いつも月夜に本と酒

ライトノベルの感想を中心に興味のあることを日々つらつらと書き連ねるブログです。



「脱兎リベンジ」秀章(ガガガ文庫)

脱兎リベンジ (ガガガ文庫)
脱兎リベンジ (ガガガ文庫)

「宇宙人」と揶揄され、友達もいない内気な高校生・兎田晃吉。軽音楽部に所属する彼の唯一の趣味はギター。文化祭を控えるも、彼にはバンドを組む仲間もなく、イケメン部長・志鷹の嫌がらせで練習場所もない。そんな兎田と偶然出会い、事情と実力を知った漫研の部長・兎毛成結奈は、彼にリベンジを達成させるため、なにやら妙な友達を集め始めるのだが……。軽音部の笑われ者と、漫研の実力者、ふたりの残念な出会いが新しい才能を開花させる! クソッタレな世界をねじ伏せろ!! 第5回小学館ライトノベル大賞・ガガガ賞受賞作!!
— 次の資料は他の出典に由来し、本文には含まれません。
Lemma uniqueData_codes (data : list row) (x : value) :
  x ∈ project_code <$> uniqueData data ↔ x ∈ project_code <$> data.
Proof.
  induction data as [|p data IH] using rev_ind; [by rewrite uniqueData_nil|].
  rewrite uniqueData_snoc, fmap_app, elem_of_app. cbn [fmap list_fmap].
  rewrite list_elem_of_singleton.
  destruct (truthy (project_code p)); cbn [andb].
  - destruct (bool_decide (project_code p ∈ project_code <$> data)) eqn:E.
    + apply bool_decide_eq_true_1 in E. rewrite IH.
      split; [tauto | intros [?| ->]; tauto].
    + rewrite fmap_app, elem_of_app. cbn [fmap list_fmap].
      rewrite list_elem_of_singleton, IH. tauto.
  - rewrite fmap_app, elem_of_app. cbn [fmap list_fmap].
    rewrite list_elem_of_singleton, IH. tauto.
Qed.

(** X1. Deduplication is idempotent: deduplicating its own result changes
    nothing. *)
Theorem uniqueData_idempotent (data : list row) :
  uniqueData (uniqueData data) = uniqueData data.
Proof.
  induction data as [|p data IH] using rev_ind; [reflexivity|].
  rewrite uniqueData_snoc.
  destruct (truthy (project_code p) && bool_decide (project_code p ∈ project_code <$> data))
    eqn:E; [exact IH|].
  rewrite uniqueData_snoc, IH.
  replace (truthy (project_code p) &&
           bool_decide (project_code p ∈ project_code <$> uniqueData data))
    with false; [reflexivity|].
  symmetry. rewrite <- E. f_equal. apply bool_decide_ext, uniqueData_codes.
Qed.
ガガガ賞でこのあらすじだから、相当尖ったものが出てくると思ったんだが・・・まともだ、すっごくまともだ(偏見


気弱で卑屈なロック少年の下剋上物語。挫折に涙、特訓に友情、これぞ青春って感じ。いいね、熱いね。
どちらかというと、ストーリーは単純明快でキャラクターの個性で勝負するタイプの作品。
なんだかんだで最後は頑張れる主人公も悪くないが、彼の背中を押す先輩たちのキャラクターが一癖も二癖もあって良かった。
特に男性陣。威風堂々の文字が似合うオカマのお菊先輩は主人公を諭す言葉に力があるし、天才とバカは紙一重を地でいく金シュロ先輩は言葉や態度ではなく仕事で魅せる姿がカッコいい。
また、悪役が小物ながらしっかり悪役だったのも良かった。ここまで卑怯で姑息を貫いてくれると、やり返した後の爽快感が素晴らしい。
ゲテ物を食べにいって真っ当なものが出てきたので少々面食らったけど、面白かった。
兎毛成編も書けないことはないだろうけど、綺麗に終わってるから続きはないかな。



しかし、あそこまで言われて気付かないとは。主人公補正か。
それだけ好きな漫画なら絵柄やタッチだけでも気付きそうなもんだけど。おまけに名前はアナグラムだし。